= Celebrity Farm =

Irish television series

Celebrity Farm is a 2003 Raidió Teilifís Éireann (RTÉ) reality television show, based on the international TV format The Farm, produced by Strix.

Held along similar lines as I'm a Celebrity... Get Me Out of Here!, Celebrity Farm required eight of Ireland's C-List celebrities to spend seven days on a farm with one being voted off every evening (or "turfed out" as RTÉ called it).

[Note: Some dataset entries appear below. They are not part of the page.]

(* ===== verification/RemoteClientLaw.v ===== *)
(** * What a client guarantees

    Invariants of RemoteClient.v: a row of a client makes at most one query, for a
    protected and checked encoding, and delivers to its actor at most one message
    of each response, which a verified receipt decodes to. *)

From S2P Require Import Prelude Endpoint RemoteIngress RemoteDeclaration RemoteClient.
Import Verification Trace.

Section law.
Context {CT : ClientTypes} {parser_law : Json.JsonParserLaw} (inputs : ClientInputs) (target : MailAddr).
Context (json_bounded : (Npos (Json.input_bytes (json_limits inputs)) ≤ usize_max)%N).
Implicit Types (r : ClientRequest) (s : Response) (h : ClientHost) (events : list ClientEvent) (k : nat).

Definition Delivery : Type := Message * Result () (TrySendError Message).

(** The deliveries of a response, and the queries, in the events of a row. *)
Definition delivery_of k (event : ClientEvent) : option Delivery :=
  match event with
  | Ev_Deliver j message answer => if bool_decide (j = k) then Some (message, answer) else None
  | _ => None
  end.
Definition deliveries_of k events : list Delivery := omap (delivery_of k) events.
Definition get_of (event : ClientEvent) : option (Bytes * Bytes) :=
  match event with Ev_Get encoded proof => Some (encoded, proof) | _ => None end.
Definition gets_of events : list (Bytes * Bytes) := omap get_of events.

(** Every delivery and every query directly follows a grant of its own. *)
Definition client_license (event : ClientEvent) : option ClientEvent :=
  match event with
  | Ev_Get _ _ => Some (Ev_Request true)
  | Ev_Deliver k _ _ => Some (Ev_Reply k true)
  | _ => None
  end.
Abbreviation client_licensed := (licensed client_license).

Lemma deliveries_of_app k events more :
  deliveries_of k (events ++ more) = deliveries_of k events ++ deliveries_of k more.
Proof. apply omap_app. Qed.
Lemma gets_of_app events more : gets_of (events ++ more) = gets_of events ++ gets_of more.
Proof. apply omap_app. Qed.

(** ** One response *)

(** A delivery that a full mailbox refused. *)
Definition refused_full (m : Message) (delivery : Delivery) : Prop :=
  ∃ m', delivery = (m, Err (TrySend_Full m')).

(** What the slot of message [m] says of the deliveries. *)
Definition slot_ok (m : Message) (slot : Message + Attempt (Result () (TrySendError Message)))
    (deliveries : list Delivery) : Prop :=
  match slot with
  | inl m' => m' = m ∧ deliveries = []
  | inr (Returned answer) =>
      (∃ refused, deliveries = refused ++ [(m, answer)] ∧ Forall (refused_full m) refused) ∧
      ∀ m', answer = Err (TrySend_Full m') → m' = m
  | inr _ => False
  end.

(** The facts a delivered message comes from. *)
Definition decodes (original : Outgoing) s (m : Message) : Prop :=
  ∃ receipt protected proof, wire s = Some (protected, proof) ∧ shape s = Some (Ok ()) ∧
    retained (verified s) = Some (Ok receipt) ∧ RemoteClient.decode inputs receipt protected original = Ok m.

Definition decoded_ok (original : Outgoing) s (deliveries : list Delivery) : Prop :=
  match decoded s with
  | Some (Ok slot) => ∃ m, decodes original s m ∧ slot_ok m slot deliveries
  | _ => deliveries = []
  end.

Record response_ok (original : Outgoing) s (deliveries : list Delivery) : Prop := {
  resp_decoded : decoded_ok original s deliveries;
  resp_early : reply_stage s = Some Reply_Start ∨ reply_stage s = Some Reply_Verifying → decoded s = None;
  resp_shaped : reply_stage s = Some Reply_Verifying → shape s = Some (Ok ())
}.

(** What a segment of response [k] leaves. *)
Record reply_post (original : Outgoing) k (deliveries : list Delivery) s' events : Prop := {
  reply_ok : response_ok original s' (deliveries ++ deliveries_of k events);
  reply_others j : j ≠ k → deliveries_of j events = [];
  reply_gets : gets_of events = [];
  reply_licensed : client_licensed events
}.

Definition reply_segment_ok (segment : ReplySegment) (Q : Response → list ClientEvent → Prop) : Prop :=
  match segment with Some (s, events) => Q s events | None => False end.

(** A response whose processing ends without a delivery. *)
Lemma reply_ends original k deliveries s' events :
  response_ok original s' deliveries → reply_stage s' = None →
  (∀ j, deliveries_of j events = []) → gets_of events = [] → client_licensed events →
  reply_post original k deliveries s' events.
Proof. intros Hok Hs Hd Hg Hl. split; [by rewrite Hd, app_nil_r|by intros|done|done]. Qed.

Lemma quiet_response original s s' deliveries :
  decoded_ok original s deliveries → decoded s' = decoded s → wire s' = wire s → shape s' = shape s →
  retained (verified s') = retained (verified s) → reply_stage s' = None → response_ok original s' deliveries.
Proof.
  intros Hd Hd' Hw Hsh Hv Hst. split; rewrite ?Hst; [|by intros [|]|done].
  unfold decoded_ok. rewrite Hd'. unfold decodes. by rewrite Hw, Hsh, Hv.
Qed.

(** Nothing is decoded yet. *)
Lemma undecoded_response original s : decoded s = None → reply_stage s = None → response_ok original s [].
Proof. intros Hd Hs. split; unfold decoded_ok; by rewrite ?Hd, ?Hs. Qed.

Lemma deliver_post original k h s events deliveries :
  honest_host h → decoded_ok original s deliveries →
  (∀ j, deliveries_of j events = []) → gets_of events = [] → client_licensed events →
  reply_segment_ok (deliver k h s events) (reply_post original k deliveries).
Proof.
  intros Hh Hok Hd Hg Hl. unfold deliver.
  assert (∀ granted, (∀ j, deliveries_of j (events ++ [Ev_Reply k granted]) = []) ∧
    gets_of (events ++ [Ev_Reply k granted]) = [] ∧ client_licensed (events ++ [Ev_Reply k granted])) as Hasked.
  { intros granted. split_and!.
    - intros j. by rewrite deliveries_of_app, Hd.
    - by rewrite gets_of_app, Hg.
    - apply licensed_app; [done|]. by apply licensed_one. }
  destruct (delivery_permission h) as [|cause].
  2: { destruct (Hasked false) as (? & ? & ?). apply reply_ends; try done. by eapply quiet_response. }
  destruct (Hasked true) as (Hd1 & Hg1 & Hl1).
  assert (reply_post original k deliveries (set_reply_stage None s) (events ++ [Ev_Reply k true])) as Hstop.
  { apply reply_ends; try done. by eapply quiet_response. }
  pose proof Hok as Hdec. unfold decoded_ok in Hdec. destruct (decoded s) as [[slot|]|] eqn:Hs; [|done..].
  destruct (eligible slot) as [message|] eqn:Hel; [|done].
  destruct Hdec as (m & Hm & Hslot).
  assert (message = m ∧ Forall (refused_full m) deliveries) as [-> Hrefused].
  { destruct slot as [m'|[| |[|[m'|m']]]]; cbn in Hel, Hslot; try done; injection Hel as <-.
    - destruct Hslot as [<- ->]. by split.
    - destruct Hslot as [(refused & -> & Hf) Hm']. split; [by apply Hm'|].
      apply Forall_app. split; [done|]. apply Forall_singleton. by exists m'. }
  set (s1 := set_decoded (Some (Ok (inr (Returned (try_send h m))))) s).
  set (events1 := (events ++ [Ev_Reply k true]) ++ [Ev_Deliver k m (try_send h m)]).
  assert (deliveries_of k events1 = [(m, try_send h m)]) as Hk.
  { unfold events1. rewrite deliveries_of_app, Hd1. cbn. by rewrite bool_decide_eq_true_2. }
  assert (∀ next, (next = None ∨ next = Some Reply_Capacity) →
    reply_post original k deliveries (set_reply_stage next s1) events1) as Hsent.
  { intros next Hnext. split.
    - rewrite Hk. split; unfold decoded_ok; cbn; [|by destruct Hnext as [-> | ->]; intros [|]|by destruct Hnext as [-> | ->]].
      exists m. split; [exact Hm|]. split; [by exists deliveries|].
      intros m' Hm'. by destruct (Hh _ _ Hm') as [[= ->]|].
    - intros j Hj. unfold events1. rewrite deliveries_of_app, Hd1. cbn. by rewrite bool_decide_eq_false_2.
    - unfold events1. by rewrite gets_of_app, Hg1.
    - unfold events1. rewrite <- app_assoc. apply licensed_app; [done|]. by apply licensed_two. }
  fold s1. fold events1. destruct (try_send h m) as [|[m'|m']]; [apply Hsent; by left|apply Hsent; by right|apply Hsent; by left].
Qed.

Lemma begin_reply_post original k h s deliveries :
  response_ok original s deliveries → reply_stage s = Some Reply_Start →
  reply_segment_ok (begin_reply inputs h s) (reply_post original k deliveries).
Proof.
  intros [Hd He _] Hs. pose proof (He (or_introl Hs)) as Hnone. unfold decoded_ok in Hd. rewrite Hnone in Hd. subst deliveries.
  assert (∀ s', decoded s' = None →
    reply_segment_ok (reply_leaves s' []) (reply_post original k [])) as Hends.
  { intros s' Hs'. by apply reply_ends; [apply undecoded_response| | | |apply licensed_nil]. }
  unfold begin_reply. destruct (native_reply s) as [sample|]; [|by apply Hends].
  destruct (attachment sample) as [proof|]; [|by apply Hends].
  destruct (_ <? _)%N; [by apply Hends|]. destruct (_ <? _)%N; [by apply Hends|].
  destruct (Json.check_returns (payload sample) proof (json_limits inputs) json_bounded) as [checked ->].
  destruct checked as [[]|cause]; [|by apply Hends].
  destruct (verify_made h); cbn; [by apply Hends|].
  split; [|done|done|apply licensed_nil]. split; [by unfold decoded_ok; cbn; rewrite Hnone|done|done].
Qed.

Lemma verify_reply_post original k h s deliveries :
  honest_host h → response_ok original s deliveries → reply_stage s = Some Reply_Verifying →
  reply_segment_ok (verify_reply inputs k h original s) (reply_post original k deliveries).
Proof.
  intros Hh [Hd He Hshape] Hs. pose proof (He (or_intror Hs)) as Hnone. unfold decoded_ok in Hd. rewrite Hnone in Hd. subst deliveries.
  specialize (Hshape Hs).
  assert (∀ s' events, decoded s' = None → (∀ j, deliveries_of j events = []) → gets_of events = [] →
    client_licensed events → reply_segment_ok (reply_leaves s' events) (reply_post original k [])) as Hends.
  { intros s' events Hs' ???. by apply reply_ends; [apply undecoded_response|..]. }
  unfold verify_reply. destruct (provide_poll _ _ _ _) as [slots returned].
  set (s1 := set_verified slots s).
  assert (reply_segment_ok (reply_leaves s1 []) (reply_post original k [])) as Hquiet
    by by apply Hends; [| | |apply licensed_nil].
  destruct returned.
  2: { split; [|done|done|apply licensed_nil]. split; [by unfold decoded_ok; cbn; rewrite Hnone|done|done]. }
  destruct (unharmed slots); [|done]. destruct (retained slots) as [[receipt|]|] eqn:Hv; [|done..].
  destruct (wire s1) as [[protected proof]|] eqn:Hw; [|done].
  destruct (reply_permission h) as [|cause]; [|by apply Hends; [| | |apply licensed_one]].
  apply deliver_post; [done| |done|done|by apply licensed_one].
  unfold decoded_ok. cbn. destruct (RemoteClient.decode inputs receipt protected original) as [m|] eqn:Hm; [|done].
  exists m. split; [|done]. by exists receipt, protected, proof.
Qed.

It was hosted by Ear to the Ground presenter Mairead McGuinness and the prize money was €50,000 to the charity of their choice.

==Results==
Evictions were decided via a public televote, where the contestant getting the most votes would be "turfed out".

- 1st evicted: Twink, pantomime actress
- 2nd evicted: Paddy O'Gorman, TV presenter
- 3rd evicted: Mary Coughlan, jazz musician
- 4th evicted: Kevin Sharkey, artist
- 5th evicted: Mary Kingston, children's TV presenter
- 6th evicted: Tamara Gervasoni, then Rose of Tralee
- Runner-up: Gavin Lambe-Murphy, gossip columnist
- Winner: George McMahon, soap actor

The show was won by George McMahon, an actor from Fair City. He split his prize money between a children's charity, a children's hospital and a centre for those with disabilities. Kevin Sharkey had a serious disagreement with the other "farmhands", as they were called, and subsequently refused to appear with them on The Late Late Show after the series, instead appearing on rival chat show The Dunphy Show.

==Legacy==
Celebrity Farm left a pitiful legacy for Irish television viewers. One witness reported that it had taken until 2012 "to finally stop shuddering at the memory of such sitting room atrocities as RTÉ's Celebrity Farm".